Definition read_end (message : bytes) (drop_length : nat) : result HandshakeError bytes :=
  if length message <? drop_length then Err (XXErr MessageLenMismatch)
  else slice_from message drop_length.

Definition read_middle (message : bytes) (drop_length len : nat) : result HandshakeError bytes :=
  if length message <? drop_length + len then Err (XXErr MessageLenMismatch)
  else slice message drop_length (drop_length + len).

Definition read_key (message : bytes) : result HandshakeError bytes :=
  read_start message key_size.
Definition read_message1_payload (message : bytes) : result HandshakeError bytes :=
  read_end message key_size.
Definition read_message2_encrypted_key (message : bytes) : result HandshakeError bytes :=
  read_middle message key_size encrypted_key_size.
Definition read_message2_payload (message : bytes) : result HandshakeError bytes :=
  read_end message (key_size + encrypted_key_size).
Definition read_message3_encrypted_key (message : bytes) : result HandshakeError bytes :=
  read_start message encrypted_key_size.
Definition read_message3_payload (message : bytes) : result HandshakeError bytes :=
  read_end message encrypted_key_size.

Section Ops.
Context {C : Crypto}.

Definition mix_hash (data : bytes) (st : HandshakeState) : HandshakeState :=
  set_h (sha256_digest (hs_h st ++ data)) st.

(** [Handshake::new], with the generation of the ephemeral key *)
Definition Handshake_new (static_key : KeyId) : stm Vault VaultError HandshakeState :=
  let! ephemeral_key := create_ephemeral_secret X25519 in
  sret (HandshakeState_new static_key ephemeral_key).

Definition initialize : hs_m unit :=
  let! st := load_state in
  let st := set_h protocol_name st in
  let! k := hs_vault (import_ephemeral_secret (replicate 32 Byte.x00) k_attributes) in
  let st := set_k (Some k) st in
  let! ck := hs_vault (import_ephemeral_secret protocol_name ck_attributes) in
  let st := set_ck (Some ck) st in
  let st := set_h (sha256_digest (hs_h st)) st in
  store_state st.

Definition hs_dh (key_id : KeyId) (pk : PublicKey) : hs_m KeyId :=
  hs_vault (ec_diffie_hellman key_id pk).

(** [Handshake::hkdf] on the local copy of the state *)
Definition hs_hkdf (st : HandshakeState) (dh : KeyId) : hs_m HandshakeState :=
  let! ck := set_or_error (hs_ck st) in
  let! out := hs_vault (hkdf_sha256 ck [] (Some dh) [ck_attributes; k_attributes]) in
  let! _ := hs_vault (delete_ephemeral_secret dh) in
  match out with
  | [new_ck; new_k] =>
      let! old_ck := set_or_error (hs_ck st) in
      let st := set_ck (Some new_ck) st in
      let! _ := hs_vault (delete_ephemeral_secret old_ck) in
      let! old_k := set_or_error (hs_k st) in
      let st := set_k (Some new_k) st in
      let! _ := hs_vault (delete_ephemeral_secret old_k) in
      sret (set_n 0 st)
  | _ => serr (XXErr InternalVaultError)
  end.

Definition compute_final_keys (st : HandshakeState) : hs_m (HandshakeState * (KeyId * KeyId)) :=
  let! ck := set_or_error (hs_ck st) in
  let! out := hs_vault (hkdf_sha256 ck [] None [k_attributes; k_attributes]) in
  match out with
  | [k1; k2] =>
      let! old_ck := set_or_error (hs_ck st) in
      let st := set_ck None st in
      let! _ := hs_vault (delete_ephemeral_secret old_ck) in
      let! old_k := set_or_error (hs_k st) in
      let st := set_k None st in
      let! _ := hs_vault (delete_ephemeral_secret old_k) in
      sret (st, (k1, k2))
  | _ => serr (XXErr InternalVaultError)
  end.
************
◆ EXERCISE GOAL:
Return exactly the leading lines of the listing, stopping after the line in which "Definition read_message2_payload (message" occurs.

◆ RESULT OF THE EXERCISE:
Definition read_end (message : bytes) (drop_length : nat) : result HandshakeError bytes :=
  if length message <? drop_length then Err (XXErr MessageLenMismatch)
  else slice_from message drop_length.

Definition read_middle (message : bytes) (drop_length len : nat) : result HandshakeError bytes :=
  if length message <? drop_length + len then Err (XXErr MessageLenMismatch)
  else slice message drop_length (drop_length + len).

Definition read_key (message : bytes) : result HandshakeError bytes :=
  read_start message key_size.
Definition read_message1_payload (message : bytes) : result HandshakeError bytes :=
  read_end message key_size.
Definition read_message2_encrypted_key (message : bytes) : result HandshakeError bytes :=
  read_middle message key_size encrypted_key_size.
Definition read_message2_payload (message : bytes) : result HandshakeError bytes :=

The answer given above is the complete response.